Lemma pwrite_pas entre buffer count pos data n w :
  monde_ok w -> nodes w !! node = Some n -> etendue w node = None -> 0 <= pos ->
  user_read a buffer count = Some data -> pos + Z.of_nat (length data) <= MAX_FILE_SIZE ->
  exists w', sys_pwrite a entre fd buffer count pos (mk_session w t)
      = (mk_session w' t, inl (Z.of_nat (length data))) /\
    contenu_ecrit w w' node (Z.to_nat pos) data /\ monde_ok w'.
Proof.
  intros Hw Hn He Hp Hu Hs. unfold sys_pwrite. rewrite (proj2 (Z.ltb_ge pos 0)) by lia.
  rewrite lire_pas. cbn [table]. rewrite Hd, Hk.
  rewrite lire_pas. cbn [monde].
  replace (is_disk_backed w node) with false by (unfold is_disk_backed, disk_len; by rewrite He).
  rewrite Hu. destruct (ecrit_noeud_spec a node (Some pos) data n w Hw Hn Hp Hs) as (w' & E & H).
  exists w'. split; [|exact H].
  rewrite (lie_pas _ _ _ _ _ (sur_fs_pas _ (mk_session w t) _ _ E)). done.
Qed.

────────────────

WHAT TO DO: The first line of the records and every line down to the line with "exists w', sys_pwrite" must be quoted exactly; leave out all else.

SOLUTION TO THE PROBLEM:
Lemma pwrite_pas entre buffer count pos data n w :
  monde_ok w -> nodes w !! node = Some n -> etendue w node = None -> 0 <= pos ->
  user_read a buffer count = Some data -> pos + Z.of_nat (length data) <= MAX_FILE_SIZE ->
  exists w', sys_pwrite a entre fd buffer count pos (mk_session w t)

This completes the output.